American comedian (1949–2022)

Judy Lynn Tenuta (November 7, 1949 – October 6, 2022) was an American comedian, actress, and comedy musician. She was known for her whimsical and brash persona of "The Love Goddess", mixing insult comedy, observational humor, self-promotion, and bawdy onstage antics. Throughout her career, Tenuta built a niche but devoted following, particularly among members of the LGBTQ community. Tenuta wrote two comedy books, and received two nominations for the Grammy Award for Best Comedy Album.

==Early life==
One of nine siblings, Tenuta was born in Oak Park, Illinois, on November 7, 1949, into a Catholic family to a Polish mother, Johanna Z. "Yanya" Tenuta, and an Italian father, Caesar Tenuta.

She graduated from Immaculate Heart of Mary High School in Westchester, Illinois, and attended the University of Illinois at Chicago where she majored in theater. Her interest in comedy began when she took an improv comedy class with the Chicago improv group The Second City. Shortly thereafter, she started opening for other comedians in Chicago.

==Career==

=== Comedy career ===
Tenuta began her comedy career performing openers and small time shows on the Chicago comedy circuit in the 1970s.

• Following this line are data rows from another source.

Definition parses (G : nat -> M nat cmd) (extra : nat) (follow : list Z) (us : list token) (c : cmd) : Prop :=
  forall n rest s, ahead (us ++ rest) s -> stops follow rest -> 4 * length (us ++ rest) + extra <= n ->
    total (G n) (fun c' s' => c' = c /\ ahead rest s') s.

Lemma line_tail us c k n rest s (m : cmd -> M nat cmd) Q :
  parses (parsepipe buf) 3 [38; 59; 41]%Z us c -> ahead (us ++ repeat (Sym 38) k ++ rest) s ->
  stops [59; 41]%Z rest -> 4 * (length us + (k + length rest)) + 3 <= n ->
  (forall s', ahead rest s' -> total (m (backs k c)) Q s') ->
  total (c <- parsepipe buf n ;; c <- back_loop buf n c ;; m c) Q s.
Proof using Hnul.
  intros Hp Ha Hs Hn Hm. apply wpf_bind. eapply wpf_mono; [apply Hp; [exact Ha| |]|].
  { destruct k; cbn [repeat app]; [eapply stops_weaken; [exact Hs|set_solver]|]. right. apply heads_in. set_solver. }
  { rewrite !length_app, repeat_length. lia. }
  intros c1 s1 [-> Ha1]. apply wpf_bind. eapply wpf_mono; [apply (back_loop_complete k); [exact Ha1| |lia]|].
  { eapply stops_not; [exact Hs|apart]. }
  intros c2 s2 [-> Ha2]. auto.
Qed.

Lemma grammar_complete :
  (forall us c, Line us c -> parses (parseline buf) 4 [41]%Z us c) /\
  (forall us c, Pipe us c -> parses (parsepipe buf) 3 [38; 59; 41]%Z us c) /\
  (forall us c, Exec us c -> parses (parseexec buf) 2 [124; 38; 59; 41]%Z us c).
Proof using Hnul.
  apply grammar_ind.
  - intros ts c k _ IH n rest s Ha Hs Hn. destruct n as [|n]; [lia|]. cbn -[Nat.mul]. rewrite <- app_assoc in Ha.
    rewrite !length_app, repeat_length in Hn. eapply line_tail; [exact IH|exact Ha|eapply stops_weaken; [exact Hs|set_solver]|lia|].
    intros s1 Ha1. eapply wpeek; [exact Ha1|subsym|]. intros s2 Ha2. rewrite (stops_not _ _ _ Hs) by apart. by eapply wpf_done.
  - intros ts c k us d _ IHp _ IHl n rest s Ha Hs Hn. destruct n as [|n]; [lia|]. cbn -[Nat.mul]. rewrite <- !app_assoc in Ha. cbn [app] in Ha.
    rewrite !length_app, repeat_length in Hn. cbn [length] in Hn.
    eapply line_tail; [exact IHp|exact Ha|right; apply heads_in; set_solver|cbn [length]; rewrite length_app; lia|].
    intros s1 Ha1. eapply wpeek; [exact Ha1|subsym|]. intros s2 Ha2. rewrite heads_in by set_solver.
    eapply wtok; [exact Ha2|]. intros r q eq s3 Ha3 _ _. apply wpf_bind.
    eapply wpf_mono; [apply IHl; [exact Ha3|exact Hs|rewrite length_app; lia]|]. intros d' s4 [-> Ha4]. by eapply wpf_done.
  - intros ts c _ IH n rest s Ha Hs Hn. destruct n as [|n]; [lia|]. cbn -[Nat.mul].
    apply wpf_bind. eapply wpf_mono; [apply IH; [exact Ha|eapply stops_weaken; [exact Hs|set_solver]|lia]|]. intros c' s1 [-> Ha1].
    eapply wpeek; [exact Ha1|subsym|]. intros s2 Ha2. rewrite (stops_not _ _ _ Hs) by apart. by eapply wpf_done.
  - intros ts c us d _ IHe _ IHp n rest s Ha Hs Hn. destruct n as [|n]; [lia|]. cbn -[Nat.mul]. rewrite <- app_assoc in Ha. cbn [app] in Ha.
    rewrite !length_app in Hn. cbn [length] in Hn. apply wpf_bind.
    eapply wpf_mono; [apply IHe; [exact Ha|right; apply heads_in; set_solver|rewrite !length_app; cbn [length]; rewrite length_app; lia]|].
    intros c' s1 [-> Ha1]. eapply wpeek; [exact Ha1|subsym|]. intros s2 Ha2. rewrite heads_in by set_solver.
    eapply wtok; [exact Ha2|]. intros r q eq s3 Ha3 _ _. apply wpf_bind.
    eapply wpf_mono; [apply IHp; [exact Ha3|exact Hs|rewrite length_app; lia]|]. intros d' s4 [-> Ha4]. by eapply wpf_done.
  - intros ts0 rs0 ts1 args rs1 Hr Hargs Hlen n rest s Ha Hs Hn. destruct n as [|n]; [lia|]. cbn -[Nat.mul]. rewrite <- app_assoc in Ha.
    rewrite !length_app in Hn. assert (stops [124; 41; 38; 59]%Z rest) as Hs' by (eapply stops_weaken; [exact Hs|set_solver]).
    eapply wpeek; [exact Ha|subsym|]. intros s1 Ha1.
    assert (heads [40]%Z (ts0 ++ ts1 ++ rest) = false) as ->.
    { destruct Hr as [| |c q eq ts rs [-> | ->] _]; [apply (args_no_redir ts1 args rs1); [done..|apart]|reflexivity..]. }
    apply wpf_bind. eapply wpf_mono; [eapply parseredirs_complete; [exact Hr|exact Ha1|eapply args_no_redir; [done..|apart]|rewrite !length_app; lia]|].
    intros rs s2 [-> Ha2]. apply wpf_bind.
    eapply wpf_mono; [eapply args_loop_complete; [exact Hargs|exact Ha2|done|rewrite length_app; lia|done]|].
    intros r s3 [-> Ha3]. by eapply wpf_done.
  - intros ts c ts1 rs _ IH Hr n rest s Ha Hs Hn. destruct n as [|[|n]]; [lia..|]. cbn -[Nat.mul]. cbn [app length] in Ha, Hn.
    rewrite <- app_assoc in Ha. rewrite !length_app in Hn. cbn [app length] in Ha, Hn.
    eapply wpeek; [exact Ha|subsym|]. intros s1 Ha1. rewrite heads_in by set_solver.
    eapply wpeek; [exact Ha1|subsym|]. intros s2 Ha2. rewrite heads_in by set_solver. cbn [negb].
    eapply wtok; [exact Ha2|]. intros r q eq s3 Ha3 _ _. apply wpf_bind.
    eapply wpf_mono; [apply IH; [exact Ha3|right; apply heads_in; set_solver|rewrite !length_app; cbn [length]; rewrite length_app; lia]|].
    intros c' s4 [-> Ha4]. eapply wpeek; [exact Ha4|subsym|]. intros s5 Ha5. rewrite heads_in by set_solver. cbn [negb].
    eapply wtok; [exact Ha5|]. intros r' q' eq' s6 Ha6 _ _. apply wpf_bind.
    eapply wpf_mono; [eapply parseredirs_complete; [exact Hr|exact Ha6|eapply stops_not; [exact Hs|apart]|rewrite length_app; lia]|].
    intros rs' s7 [-> Ha7]. by eapply wpf_done.
Qed.

(** ** parsecmd *)

Lemma toks_length n ps : ps <= es buf -> length (toks_loop buf n ps) <= es buf - ps.
Proof using Hnul.
  revert ps. induction n as [|n IH]; intros ps Hps; cbn [toks_loop length]; [lia|].
  pose proof (lexed_bounds _ _ _ Hps (lex_lexed buf Hnul ps Hps)) as (H1 & H2 & H3 & _). destruct (lex buf ps) as [[ret q] eq]. cbn in *.
  destruct (Z.eqb_spec ret 0); cbn [length]; [lia|]. pose proof (skip_ge buf ps). pose proof (skip_ge buf eq).
  assert (q <> eq) by (intros ->; tauto). pose proof (IH (skip buf eq) (skip_le buf eq ltac:(lia))). pose proof (skip_le buf eq ltac:(lia)). lia.
Qed.

Lemma ahead_end ts s : ahead ts s -> (ts = [] <-> skip buf s = es buf).
Proof using Hnul.
  intros [Hs <-]. rewrite toks_unfold by done. destruct (lex_lexed buf Hnul s Hs) as [He|c Hc Hch Hlt|Hch Hlt|Hch Hlt|eq Hw]; cbn; try (split; [done|lia]).
  - done.
  - destruct (Z.eqb_spec c 0); [rewrite !elem_of_cons, elem_of_nil in Hc; lia|]. split; [done|lia].
  - destruct Hw as ([? ?] & _). cbn in *. split; [done|lia].
Qed.

Definition tokens : list token := toks buf 0.

Lemma tokens_ahead : ahead tokens 0.
Proof. split; [lia|done]. Qed.

Lemma parse_end c ts s : ahead ts s ->
  (peek buf [] ;; s <- Prelude.gets (fun s => s) ;; if negb (s =? es buf) then panic "syntax" else ret (c, nulterminate buf c)) s =
  (if bool_decide (ts = []) then Done (c, nulterminate buf c) (skip buf s) else Panic "syntax" (skip buf s)).
Proof using Hnul.
  intros Ha. cbn. rewrite (bool_decide_ext _ _ (ahead_end ts s Ha)). destruct (Nat.eqb_spec (skip buf s) (es buf)); case_bool_decide; done.
Qed.

Lemma parsecmd_sound :
  match parsecmd buf with
  | Done (c, b) _ => Line tokens c /\ b = nulterminate buf c
  | Panic msg _ => sh_fault (FPanic msg)
  | _ => False
  end.
Proof using Hnul.
  unfold parsecmd. destruct (parse_sound (parse_fuel buf)) as (Hl & _).
  assert (length tokens <= es buf) as Hlen by (pose proof (toks_length (S (es buf - 0)) 0 ltac:(lia)); unfold tokens, toks; lia).
  pose proof (Hl tokens 0 tokens_ahead ltac:(unfold parse_fuel; lia)) as H. unfold wpf in H. unfold bind at 1.
  destruct (parseline buf (parse_fuel buf) 0) as [c s|msg s|s|s]; [|done|by destruct H as (? & ? & ?)|by destruct H as (? & ? & ?)].
  destruct H as (us & rest & Ht & Ha & Hline). rewrite (parse_end c rest s Ha).
  case_bool_decide as He; [|eexists; split; [reflexivity|set_solver]]. subst rest. rewrite app_nil_r in Ht. by rewrite Ht.
Qed.

Lemma parsecmd_complete c : Line tokens c -> exists s, parsecmd buf = Done (c, nulterminate buf c) s.
Proof using Hnul.
  intros Hc. unfold parsecmd. destruct grammar_complete as (Hl & _).
  assert (length tokens <= es buf) as Hlen by (pose proof (toks_length (S (es buf - 0)) 0 ltac:(lia)); unfold tokens, toks; lia).
  pose proof (Hl _ _ Hc (parse_fuel buf) [] 0) as H. rewrite app_nil_r in H.
  specialize (H tokens_ahead (or_introl eq_refl) ltac:(unfold parse_fuel; lia)). unfold wpf in H. unfold bind at 1.
  destruct (parseline buf (parse_fuel buf) 0) as [c' s|msg s|s|s]; try done. destruct H as [-> Ha].
  rewrite (parse_end c [] s Ha). eexists. done.
Qed.

(** ** The words of a command *)

Fixpoint spans (c : cmd) : list span :=
  match c with
  | EXEC args => args
  | REDIR c f e _ _ => spans c ++ [(f, e)]
  | PIPE l r | LIST l r => spans l ++ spans r
  | BACK c => spans c
  end.

Lemma nul_at_spans c : nul_at c = (spans c).*2.
Proof. induction c as [args|c IH f e mo fd|l IHl r IHr|l IHl r IHr|c IH]; cbn [nul_at spans]; rewrite ?fmap_app.
  all: try done. all: by rewrite ?IH, ?IHl, ?IHr. Qed.

Lemma spans_wrap c rs : spans (wrap c rs) = spans c ++ ((fun r => (rd_file r, rd_efile r)) <$> rs).
Proof.
  revert c. induction rs as [|r rs IH]; intros c; cbn; [by rewrite app_nil_r|]. unfold wrap in IH. rewrite IH. cbn. by rewrite <- app_assoc.
Qed.

Lemma spans_backs k c : spans (backs k c) = spans c.
Proof. revert c. induction k as [|k IH]; intros c; [done|]. cbn. by rewrite IH. Qed.

Definition in_words (ts : list token) (w : span) : Prop := Word w ∈ ts.

Lemma redirs_words ts rs : Redirs ts rs -> forall w, w ∈ ((fun r => (rd_file r, rd_efile r)) <$> rs) -> Word w ∈ ts.
Proof. induction 1; cbn; set_solver. Qed.

Lemma args_words ts args rs : Args ts args rs ->
  forall w, w ∈ args ++ ((fun r => (rd_file r, rd_efile r)) <$> rs) -> Word w ∈ ts.
Proof.
  induction 1 as [|w ts1 rs1 ts2 args rs2 Hr Ha IH]; [set_solver|]. rewrite fmap_app. pose proof (redirs_words _ _ Hr). set_solver.
Qed.

Lemma grammar_words :
  (forall us c, Line us c -> forall w, w ∈ spans c -> Word w ∈ us) /\
  (forall us c, Pipe us c -> forall w, w ∈ spans c -> Word w ∈ us) /\
  (forall us c, Exec us c -> forall w, w ∈ spans c -> Word w ∈ us).
Proof.
  apply grammar_ind; intros; cbn [spans] in *; rewrite ?spans_wrap, ?spans_backs in *; cbn [spans] in *; try set_solver.
  - rewrite fmap_app in *. pose proof (redirs_words _ _ H). pose proof (args_words _ _ _ H0). set_solver.
  - pose proof (redirs_words _ _ H1). set_solver.
Qed.

Lemma toks_words n ps w : ps <= es buf -> Word w ∈ toks_loop buf n ps -> word_at buf w.
Proof using Hnul.
  revert ps. induction n as [|n IH]; intros ps Hps; cbn [toks_loop]; [set_solver|].
  pose proof (lex_lexed buf Hnul ps Hps) as Hl. pose proof (lexed_bounds _ _ _ Hps Hl) as (_ & [_ Hle] & _).
  destruct (lex buf ps) as [[ret q] eq]. cbn in Hle. destruct (Z.eqb_spec ret 0); [set_solver|]. rewrite elem_of_cons. intros [Hw|Hin].
  - apply token_word in Hw as [-> ->]. inversion Hl; subst; [rewrite !elem_of_cons, elem_of_nil in *; lia|done].
  - eapply IH; [|exact Hin]. by apply skip_le.
Qed.

(** The text of a word *)
Definition text (w : span) : list Z := take (w.2 - w.1) (drop w.1 buf).

Lemma stores_lookup ps (b : list Z) k :
  foldl (fun b p => <[p := 0%Z]> b) b ps !! k = if decide (k ∈ ps /\ k < length b) then Some 0%Z else b !! k.
Proof.
  revert b. induction ps as [|p ps IH]; intros b; cbn [foldl]; [by rewrite decide_False by set_solver|].
  rewrite IH, length_insert. destruct (decide (k = p)) as [->|Hne].
  - destruct (decide (p < length b)) as [Hlt|Hge].
    + rewrite list_lookup_insert_eq by done. rewrite (decide_True (P := p ∈ p :: ps /\ p < length b)) by set_solver. by destruct (decide _).
    + rewrite list_insert_ge by lia. rewrite !decide_False by lia. done.
  - rewrite list_lookup_insert_ne by done. apply decide_ext. set_solver.
Qed.

Lemma until_nul_spec (l : list Z) n :
  (forall k, k < n -> exists c, l !! k = Some c /\ c <> 0%Z) -> l !! n = Some 0%Z -> until_nul l = take n l.
Proof.
  revert n. induction l as [|c l IH]; intros n Hk Hn; [done|]. cbn [until_nul]. destruct n as [|n].
  - cbn in Hn. by injection Hn as ->.
  - destruct (Hk 0) as (c' & Hc & H0); [lia|]. cbn in Hc. injection Hc as ->. destruct (Z.eqb_spec c' 0); [done|]. cbn. f_equal.
    apply IH; [|done]. intros k Hlt. apply (Hk (S k)). lia.
Qed.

During her first performance, Tenuta shocked audiences by dressing up as the Virgin Mary, and after being encouraged by her friends to incorporate an accordion into her routine, she began to develop the character into her iconic persona as the wisecracking "Love Goddess".

After building a fiery reputation as one of the "hottest young comics around", Tenuta left Chicago and moved to New York City to host an HBO comedy special with Ellen DeGeneres, Rita Rudner, and Paula Poundstone. By the late 1980s, Tenuta uprooted again, moving to Los Angeles, where she published her book Full Frontal Tenudity about life in Hollywood. During her time in Los Angeles, Tenuta harbored a fiercely independent attitude, openly rejecting Hollywood beauty standards and celebrity life. She continued to perform on national tours for years afterwards, making special visits to the Chicago circuit.

=== Other ventures ===
Tenuta's use of her voice in her stand-up act lent itself to voice-over work in several animated programs. This included doing the voice of Edna on Duckman, Munch Kelly on Cow and Chicken in the banned episode "Buffalo Gals", Black Widow on Space Ghost Coast to Coast, a foul-mouthed mermaid in Johnny Bravo, Queen Porcina in Mighty Magiswords and as herself in Dr. Katz, Professional Therapist. She appeared in numerous film and television roles, including the dominatrix disciplinarian "Samantha Rottweiler" in Butch Camp, and the loud-mouthed librarian "Mrs. Holler" in Ned's Declassified School Survival Guide. She also played various minor characters on The Weird Al Show, was featured in many of "Weird Al" Yankovic's comedy shorts and music videos, and appeared in dozens of other minor acting roles.

In addition to her small screen acting, Tenuta had various theatrical roles, most notably in The Vagina Monologues and Menopause the Musical. Tenuta wrote two comedy books Full Frontal Tenudity and The Power of Judyism, and released five comedy CDs, receiving "Best Comedy Album" Grammy nominations for Attention Butt-Pirates and Lesbetarians! and In Goddess We Trust. She gained some mainstream notoriety for a series of television ads for MTV and Diet Dr Pepper in the late 1980s, as well as her HBO, Showtime, and Lifetime specials.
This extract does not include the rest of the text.